**Exercise description**
Find the line in the entries below that contains "- apply no_loadbool_le1.". Repeat it exactly, and every line after it through the line that contains "(** * The order".

(Collected data entries)
>>>>

(** What [execute_step] continues with, whatever the state and the hooks do *)
Lemma execute_step_goes i op :
  getZ (code (fr_p fr)) (fr_pc fr) = Some i -> op_of (GET_OPCODE i) = Some op ->
  returns (execute_step L fr) (goes fr (successor (fr_p fr) (fr_pc fr))).
Proof.
  intros Hi Hop. unfold execute_step.
  apply (returns_bind _ _ (eq i)); [unfold instruction; apply returns_valid; congruence|]. intros ? <-.
  apply returns_any. intros t.
  apply (returns_bind _ _ (fun o => match o with Some fr1 => at_pc (fr_pc fr + 1) fr fr1 | None => True end)).
  - destruct (_ || _); [|by apply returns_ret]. apply returns_any. intros _.
    destruct (_ || _); [|by apply returns_ret]. do 2 (apply returns_any; intros ?).
    destruct (_ =? _); [apply returns_any; intros ?|]; by apply returns_ret.
  - intros [fr1|] Hfr; [|by apply returns_ret]. rewrite Hop.
    eapply returns_mono; [by eapply (execute_op_flow i op fr1)|]. intros [fr2| |] Hx; try done.
    destruct Hx as (pc & Hs & E1 & E2 & E3 & E4 & E5). destruct Hfr as (F1 & F2 & F3 & F4 & F5).
    exists pc. split; [done|]. split_and!; congruence.
Qed.
End step.

(** ** Verified functions *)

Section verified.
Context `{Machine} `{Host} `{Cenv} `{LibM} `{Locale} `{Calling}.

(** [follows pt fr]: the virtual machine can be at [fr] in an activation of
    [pt], in whatever states the rest of the program makes; [fl_resume] is the
    end of a call that the function made. *)
Inductive follows (pt : Proto) : frame -> Prop :=
| fl_entry fr : fr_p fr = pt -> fr_pc fr = 0 -> follows pt fr
| fl_step L fr fr' s s' : follows pt fr -> execute_step L fr s = Ok (Continue fr') s' -> follows pt fr'
| fl_resume fr i b n : follows pt fr -> getZ (code pt) (fr_pc fr) = Some i -> op_of (GET_OPCODE i) = Some OP_CALL ->
    follows pt (mkframe (fr_cl fr) pt (fr_upvals fr) b (fr_pc fr + 1) n).

(** C35: The virtual machine keeps to what the bytecode verifier checked: in
    a function that [luaG_checkcode] accepts (and whose OP_LOADBOOL words that
    can be reached have C at most 1, as the compiler makes them), every round
    of the main loop, whatever calls, tag methods and hooks do in between,
    fetches an instruction that the verifier counts as reachable ([reachable]:
    so no pseudo-instruction of OP_CLOSURE), that lies in the code, has a
    valid opcode and names only registers, constants, upvalues and nested
    functions that exist; and when it goes on in the same activation, then
    at a place that the meaning of this instruction allows ([successor]: a
    jump at its target, a closure after its pseudo-instructions). *)
Theorem verified_code_followed pt fr :
  typed pt -> luaG_checkcode pt = Ret true ->
  (forall pc i, reachable pt pc -> getZ (code pt) pc = Some i -> is_op i OP_LOADBOOL = true -> GETARG_C i <= 1) ->
  follows pt fr ->
  fr_p fr = pt /\ reachable pt (fr_pc fr) /\ 0 <= fr_pc fr < sizecode pt /\ instr_ok pt (fr_pc fr) /\
  forall L s fr' s', execute_step L fr s = Ok (Continue fr') s' ->
    fr_p fr' = pt /\ successor pt (fr_pc fr) (fr_pc fr').
Proof.
  intros Ht Ha Hbool Hf.
  assert (Hok : forall pc, reachable pt pc -> exists i op, passed pt pc i op /\ 0 <= pc < sizecode pt).
  { intros pc Hr. pose proof (reachable_boundary pt Ht Ha _ Hbool Hr) as Hb.
    destruct (boundary_passed pt Ha _ Hb) as (i & op & Hp). exists i, op. split; [done|].
    destruct Hb. split; [by eapply boundary_nonneg|done]. }
  assert (Hstep : forall fr L s fr' s', fr_p fr = pt -> reachable pt (fr_pc fr) ->
    execute_step L fr s = Ok (Continue fr') s' -> fr_p fr' = pt /\ successor pt (fr_pc fr) (fr_pc fr')).
  { clear fr Hf. intros fr L s fr' s' Hp Hr E. destruct (Hok _ Hr) as (i & op & Hpass & _).
    destruct (passed_instr_ok _ _ _ _ Hpass) as (i' & op' & Hi & Hop & _). rewrite <- Hp in Hi.
    pose proof (execute_step_goes L fr i' op' Hi Hop s (Continue fr') s' E) as (pc & Hs & Hpc & Hp' & _).
    split; [by rewrite Hp', Hp|]. rewrite Hpc. by rewrite Hp in Hs. }
  assert (Hr : fr_p fr = pt /\ reachable pt (fr_pc fr)).
  { induction Hf as [fr Hp Hpc|L fr fr' s s' Hf [Hp Hr] E|fr i b n Hf [Hp Hr] Hi Hop].
    - split; [done|]. rewrite Hpc. constructor.
    - destruct (Hstep _ _ _ _ _ Hp Hr E) as [Hp' Hs]. split; [done|]. by eapply rtc_r.
    - split; [done|]. cbn. eapply rtc_r; [exact Hr|]. apply (succ_next _ _ i OP_CALL); [done|done|mem|done|].
      unfold is_setlist0. by rewrite (is_op_op_of _ _ OP_SETLIST Hop). }
  destruct Hr as [Hp Hr]. destruct (Hok _ Hr) as (i & op & Hpass & Hb).
  split; [done|]. split; [done|]. split; [done|]. split; [by eapply passed_instr_ok|].
  intros L s fr' s' E. by eapply Hstep.
Qed.
End verified.

(** ** Instance *)

#[local] Instance no_calls : Calling := fun _ _ _ => wrong.

(** The second instruction of [loop_proto], after a test that fails, and the
    next one *)
Definition loop_state : State := match lua_newstate with Ok _ s => s | _ => new_state end.

Lemma verified_code_followed_witness :
  let fr := mkframe 0 loop_proto [] 1 2 1 in
  (fr_p fr = loop_proto /\ reachable loop_proto 2 /\ 0 <= fr_pc fr < sizecode loop_proto /\ instr_ok loop_proto 2) /\
  forall L s fr' s', execute_step L fr s = Ok (Continue fr') s' -> successor loop_proto 2 (fr_pc fr').
Proof.
  cbv zeta.
  destruct (verified_code_followed loop_proto (mkframe 0 loop_proto [] 1 2 1)) as (H1 & H2 & H3 & H4 & H5).
  - apply loop_proto_typed.
  - vm_compute. reflexivity.
  - apply no_loadbool_le1. repeat constructor.
  - apply (fl_step _ 1 (mkframe 0 loop_proto [] 1 0 1) _ loop_state loop_state).
    + by apply fl_entry.
    + vm_compute. reflexivity.
  - split; [by split_and!|]. intros L s fr' s' E. by apply (H5 L s fr' s').
Defined.

(** * The order of strings (l_strcmp of lvm.c) *)


(** ** Lexicographic order *)

Fixpoint lexcmp (a b : bytes) : comparison :=
  match a, b with
  | [], [] => Eq
  | [], _ :: _ => Lt
  | _ :: _, [] => Gt
  | x :: a, y :: b => match x ?= y with Eq => lexcmp a b | c => c end
  end.

Definition nonneg (s : bytes) : Prop := Forall (fun c => 0 <= c) s.

Lemma lexcmp_Eq a b : lexcmp a b = Eq -> a = b.
Proof.
  revert b. induction a as [|x a IH]; intros [|y b]; cbn; try done. destruct (Z.compare_spec x y) as [->| |]; try done.
  intros E. by rewrite (IH b E).
Qed.

Lemma lexcmp_refl a : lexcmp a a = Eq.
Proof. induction a as [|x a IH]; cbn; [done|]. by rewrite Z.compare_refl. Qed.

Lemma lexcmp_app u a b : lexcmp (u ++ a) (u ++ b) = lexcmp a b.
Proof. induction u as [|x u IH]; cbn; [done|]. by rewrite Z.compare_refl. Qed.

<<<<

**Your solution**
  - apply no_loadbool_le1. repeat constructor.
  - apply (fl_step _ 1 (mkframe 0 loop_proto [] 1 0 1) _ loop_state loop_state).
    + by apply fl_entry.
    + vm_compute. reflexivity.
  - split; [by split_and!|]. intros L s fr' s' E. by apply (H5 L s fr' s').
Defined.

(** * The order of strings (l_strcmp of lvm.c) *)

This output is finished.